**EXTRACTED DATA**

(* ===== verification/Eip712.v ===== *)
(** * Typed messages

    The messages a delegator signs for the staking contract (x/cpc/abi/precompiled_info.go),
    their EIP-712 form and the check of the signature (x/cpc/eip712/domain.go, typed.go).
    go-ethereum's hashing of typed data and the recovery of a public key are parameters;
    the step through JSON that reads a message is [encoding/json]'s, whose only effect
    on a value of the message's types is to repair strings that are not UTF-8. *)

From Stdlib Require Import Strings.Byte.
From stdpp Require Import base gmap list strings.
From S2P Require Import Prelude Sdk Geth EvmTypes Cpc CpcContracts.

(** ** Strings through JSON *)

Definition byte_in (lo hi : Z) (b : byte) : bool := (lo <=? Z_of_byte b) && (Z_of_byte b <=? hi).
Definition utf8_cont : byte -> bool := byte_in 128 191.

(** The well-formed sequences of two, three and four bytes. *)
Definition utf8_2 (b0 b1 : byte) : bool := byte_in 194 223 b0 && utf8_cont b1.
Definition utf8_3 (b0 b1 b2 : byte) : bool :=
  ((byte_in 224 224 b0 && byte_in 160 191 b1) || (byte_in 237 237 b0 && byte_in 128 159 b1) ||
   ((byte_in 225 236 b0 || byte_in 238 239 b0) && utf8_cont b1)) && utf8_cont b2.
Definition utf8_4 (b0 b1 b2 b3 : byte) : bool :=
  ((byte_in 240 240 b0 && byte_in 144 191 b1) || (byte_in 244 244 b0 && byte_in 128 143 b1) ||
   (byte_in 241 243 b0 && utf8_cont b1)) && utf8_cont b2 && utf8_cont b3.

(** Each byte that starts no well-formed sequence becomes U+FFFD. *)
Fixpoint coerce_utf8 (bs : bytes) : bytes :=
  match bs with
  | [] => []
  | b0 :: t1 =>
      if Z_of_byte b0 <? 128 then b0 :: coerce_utf8 t1
      else match t1 with
      | b1 :: t2 =>
          if utf8_2 b0 b1 then b0 :: b1 :: coerce_utf8 t2
          else match t2 with
          | b2 :: t3 =>
              if utf8_3 b0 b1 b2 then b0 :: b1 :: b2 :: coerce_utf8 t3
              else match t3 with
              | b3 :: t4 =>
                  if utf8_4 b0 b1 b2 b3 then b0 :: b1 :: b2 :: b3 :: coerce_utf8 t4
                  else xef :: xbf :: xbd :: coerce_utf8 t1
              | [] => xef :: xbf :: xbd :: coerce_utf8 t1
              end
          | [] => xef :: xbf :: xbd :: coerce_utf8 t1
          end
      | [] => xef :: xbf :: xbd :: coerce_utf8 t1
      end
  end.
Definition json_string (s : string) : string :=
  String.string_of_list_byte (coerce_utf8 (String.list_byte_of_string s)).

(** ** Typed data *)

Inductive TypedVal : Type :=
  | TString (s : string)
  | THexOrDecimal256 (z : option Z).

Record TypedDataDomain : Type := mkDomain {
  domain_Name : string;
  domain_Version : string;
  domain_ChainId : option Z;
  domain_VerifyingContract : string;
  domain_Salt : string
}.

Record TypedData : Type := mkTypedData {
  td_Types : gmap string (list (string * string));
  td_PrimaryType : string;
  td_Domain : TypedDataDomain;
  td_Message : gmap string TypedVal
}.

(** What go-ethereum does with typed data, signatures and addresses. *)
Class Eip712Lib : Type := {
  (** [typedData.HashStruct(primaryType, data)] *)
  HashStruct : TypedData -> string -> gmap string TypedVal -> res bytes;
  Domain_Map : TypedDataDomain -> gmap string TypedVal;
  Ecrecover : bytes -> bytes -> res bytes;
  UnmarshalPubkey : bytes -> res bytes;
  PubkeyToAddress : bytes -> Address;
  (** [common.Address.Hex]: the checksummed text *)
  Address_Hex : Address -> string
}.
(** The text of an address determines it. *)
Class Eip712Laws `{E : Eip712Lib} : Prop := {
  address_hex_inj (a b : Address) : Address_Hex a = Address_Hex b -> a = b
}.

Section Typed.
Context {G : Geth} {E : Eip712Lib}.

Definition PrimaryTypeNameEIP712Domain : string := "EIP712Domain".
(** [strings.ToUpper(constants.ApplicationName)] *)
Definition UpperApplicationName : string := "EVERMINT".

(** [%x] of a byte: no leading zero. *)
Definition hex_digit (n : Z) : string :=
  default "" (["0"; "1"; "2"; "3"; "4"; "5"; "6"; "7"; "8"; "9"; "a"; "b"; "c"; "d"; "e"; "f"]%string !! Z.to_nat n).
Definition hex_byte (b : byte) : string :=
  let n := Z_of_byte b in
  if n <? 16 then hex_digit n else (hex_digit (n / 16) ++ hex_digit (n mod 16))%string.

Definition GetDomain (cpcAddr : Address) (chainId : option Z) : TypedDataDomain :=
  mkDomain UpperApplicationName "1.0.0" chainId (Address_Hex cpcAddr)
    ("0x" ++ hex_byte (default x00 (farr_bytes cpcAddr !! 19%nat)))%string.

Definition GetDomainTypes : list (string * string) :=
  [("name", "string"); ("version", "string"); ("chainId", "uint256"); ("verifyingContract", "address");
   ("salt", "string")]%string.

(** ** Signatures *)

Class TypedMessage (A : Type) : Type := ToTypedData : A -> option Z -> TypedData.

Section Verify.
Context {A : Type} {T : TypedMessage A}.

Definition EIP712HashingTypedMessage (tm : A) (chainId : option Z) : res bytes :=
  let typedData := ToTypedData tm chainId in
  typedDataHash ← HashStruct typedData (td_PrimaryType typedData) (td_Message typedData);
  domainSeparator ← HashStruct typedData PrimaryTypeNameEIP712Domain (Domain_Map (td_Domain typedData));
  Ok (farr_bytes (Keccak256Hash ([x19; x01] ++ domainSeparator ++ typedDataHash))).

(** [Ecrecover] wants 0 or 1 in the last byte of the signature. *)
Definition signature_bytes (r s : Hash) (v : Z) : bytes :=
  farr_bytes r ++ farr_bytes s ++ [byte_of_Z (if (v =? 27) || (v =? 28) then v - 27 else v)].

Definition VerifySignature (expectedAddress : Address) (tm : A) (r s : Hash) (v : Z) (chainId : option Z) :
    res (bool * Address) :=
  hashBytes ← EIP712HashingTypedMessage tm chainId;
  pubKeyBytes ← wrap_res (Errorf "invalid signature") (Ecrecover hashBytes (signature_bytes r s v));
  pubKey ← wrap_res (Errorf "cannot unmarshal public key") (UnmarshalPubkey pubKeyBytes);
  let recoveredAddress := PubkeyToAddress pubKey in
  Ok (bool_decide (recoveredAddress = expectedAddress), recoveredAddress).
End Verify.

(** ** The messages of the staking contract *)

Definition StakingMessageActionDelegate : string := "Delegate".
Definition StakingMessageActionUndelegate : string := "Undelegate".
Definition StakingMessageActionRedelegate : string := "Redelegate".
Definition stakingMessageEmptyOldValidatorValue : string := "-".
Definition WithdrawRewardMessageActionWithdrawFromAllValidators : string := "all".

(** A nil amount is [None]. *)
Record StakingMessage : Type := mkStakingMessage {
  sm_Action : string;
  sm_Delegator : Address;
  sm_Validator : string;
  sm_Amount : option Z;
  sm_Denom : string;
  sm_OldValidator : string
}.

Record WithdrawRewardMessage : Type := mkWithdrawRewardMessage {
  wm_Delegator : Address;
  wm_FromValidator : string
}.

(** The struct the ABI coder builds has the names of the ABI, which are those of the
    JSON fields. *)
Definition StakingMessage_FromUnpackedStruct (v : AbiVal) : res StakingMessage :=
  match v with
  | VTuple fields [VString action; VAddress delegator; VString validator; VBigInt amount; VString denom;
                   VString oldValidator] =>
      if decide (fields = ["action"; "delegator"; "validator"; "amount"; "denom"; "oldValidator"]%string)
      then Ok (mkStakingMessage (json_string action) delegator (json_string validator) (Some amount)
                 (json_string denom) (json_string oldValidator))
      else Err (Errorf "unexpected fields")
  | _ => Err (Errorf "unexpected type")
  end.

Definition WithdrawRewardMessage_FromUnpackedStruct (v : AbiVal) : res WithdrawRewardMessage :=
  match v with
  | VTuple fields [VAddress delegator; VString fromValidator] =>
      if decide (fields = ["delegator"; "fromValidator"]%string)
      then Ok (mkWithdrawRewardMessage delegator (json_string fromValidator))
      else Err (Errorf "unexpected fields")
  | _ => Err (Errorf "unexpected type")
  end.

(** [StringToBytes] of the codec of validator addresses. *)
Variable StringToBytes : string -> res bytes.

Definition StakingMessage_Validate (m : StakingMessage) (bondDenom : string) : res unit :=
  requireOldValidator ←
    (if decide (sm_Action m = StakingMessageActionDelegate) then Ok false
     else if decide (sm_Action m = StakingMessageActionUndelegate) then Ok false
     else if decide (sm_Action m = StakingMessageActionRedelegate) then Ok true
     else Err (Errorf "unknown action"));
  (if decide (sm_Delegator m = zero_address) then Err (Errorf "delegator cannot be empty") else Ok tt) ;;
  StringToBytes (sm_Validator m) ;;
  (match sm_Amount m with
   | None => Err (Errorf "amount must be positive")
   | Some amount => if Z.sgn amount =? 1 then Ok tt else Err (Errorf "amount must be positive")
   end) ;;
  (if decide (sm_Denom m = bondDenom) then Ok tt else Err (Errorf "denom must be the bond denom")) ;;
  if (requireOldValidator : bool) then StringToBytes (sm_OldValidator m) ;; Ok tt
  else if decide (sm_OldValidator m = stakingMessageEmptyOldValidatorValue) then Ok tt
  else Err (Errorf "old-validator must be empty").

Definition WithdrawRewardMessage_Validate (m : WithdrawRewardMessage) : res unit :=
  if decide (wm_Delegator m = zero_address) then Err (Errorf "delegator cannot be empty")
  else if decide (wm_FromValidator m = WithdrawRewardMessageActionWithdrawFromAllValidators) then Ok tt
  else StringToBytes (wm_FromValidator m) ;; Ok tt.

Definition StakingMessage_ToTypedData (m : StakingMessage) (chainId : option Z) : TypedData :=
  let primaryTypeName := "StakingMessage"%string in
  mkTypedData
    (<[PrimaryTypeNameEIP712Domain := GetDomainTypes]>
     (<[primaryTypeName := [("action", "string"); ("delegator", "address"); ("validator", "string");
                            ("amount", "uint256"); ("denom", "string"); ("oldValidator", "string")]%string]> ∅))
    primaryTypeName (GetDomain CpcStakingFixedAddress chainId)
    (list_to_map [("action", TString (sm_Action m)); ("delegator", TString (Address_Hex (sm_Delegator m)));
                  ("validator", TString (sm_Validator m)); ("amount", THexOrDecimal256 (sm_Amount m));
                  ("denom", TString (sm_Denom m)); ("oldValidator", TString (sm_OldValidator m))]%string).

Definition WithdrawRewardMessage_ToTypedData (m : WithdrawRewardMessage) (chainId : option Z) : TypedData :=
  let primaryTypeName := "WithdrawRewardMessage"%string in
  mkTypedData
    (<[PrimaryTypeNameEIP712Domain := GetDomainTypes]>
     (<[primaryTypeName := [("delegator", "address"); ("fromValidator", "string")]%string]> ∅))
    primaryTypeName (GetDomain CpcStakingFixedAddress chainId)
    (list_to_map [("delegator", TString (Address_Hex (wm_Delegator m)));
                  ("fromValidator", TString (wm_FromValidator m))]%string).

#[export] Instance staking_typed : TypedMessage StakingMessage := StakingMessage_ToTypedData.
#[export] Instance withdraw_typed : TypedMessage WithdrawRewardMessage := WithdrawRewardMessage_ToTypedData.
End Typed.

(** ** What a signature binds *)

Section TypedProofs.
Context {G : Geth} {E : Eip712Lib} {EL : Eip712Laws}.

Lemma typed_data_eq {A B} {TA : TypedMessage A} {TB : TypedMessage B} (a : A) (b : B) (c c' : option Z) :
  ToTypedData a c = ToTypedData b c' ->
  domain_ChainId (td_Domain (ToTypedData a c)) = domain_ChainId (td_Domain (ToTypedData b c')) /\
  forall k, td_Message (ToTypedData a c) !! k = td_Message (ToTypedData b c') !! k.
Proof. by intros ->. Qed.

(** What a delegator signs is what the contract does: two messages that give the same
    typed data are the same message for the same chain, and the typed data of an action
    on delegations is never that of a withdrawal, so neither the amount, the denom,
    the validators, the action nor the chain can be exchanged under a signature. *)
Theorem typed_data_binds (m m' : StakingMessage) (x x' : WithdrawRewardMessage) (c c' : option Z) :
  (ToTypedData m c = ToTypedData m' c' -> m = m' /\ c = c') /\
  (ToTypedData x c = ToTypedData x' c' -> x = x' /\ c = c') /\
  ToTypedData m c <> ToTypedData x c'.
Proof.
  split_and!.
  - intros (Hc & Hk)%typed_data_eq. split; [|done]. destruct m, m'.
    unfold ToTypedData, staking_typed, StakingMessage_ToTypedData in Hk. cbn [td_Message] in Hk.
    pose proof (Hk "action"%string) as H1. pose proof (Hk "delegator"%string) as H2.
    pose proof (Hk "validator"%string) as H3. pose proof (Hk "amount"%string) as H4.
    pose proof (Hk "denom"%string) as H5. pose proof (Hk "oldValidator"%string) as H6.
    clear Hk. simplify_map_eq. f_equal. by apply address_hex_inj.
  - intros (Hc & Hk)%typed_data_eq. split; [|done]. destruct x, x'.
    unfold ToTypedData, withdraw_typed, WithdrawRewardMessage_ToTypedData in Hk. cbn [td_Message] in Hk.
    pose proof (Hk "delegator"%string) as H1. pose proof (Hk "fromValidator"%string) as H2.
    clear Hk. simplify_map_eq. f_equal. by apply address_hex_inj.
  - intros H%(f_equal td_PrimaryType). discriminate H.
Qed.
End TypedProofs.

**PROBLEM DESCRIPTION**
Among the lines above, repeat exactly those from the line with "let typedData := ToTypedData tm chainId in" to the line with "Ok (farr_bytes (Keccak256Hash", counting both ends.

**RESULT OF THIS EXERCISE**
  let typedData := ToTypedData tm chainId in
  typedDataHash ← HashStruct typedData (td_PrimaryType typedData) (td_Message typedData);
  domainSeparator ← HashStruct typedData PrimaryTypeNameEIP712Domain (Domain_Map (td_Domain typedData));
  Ok (farr_bytes (Keccak256Hash ([x19; x01] ++ domainSeparator ++ typedDataHash))).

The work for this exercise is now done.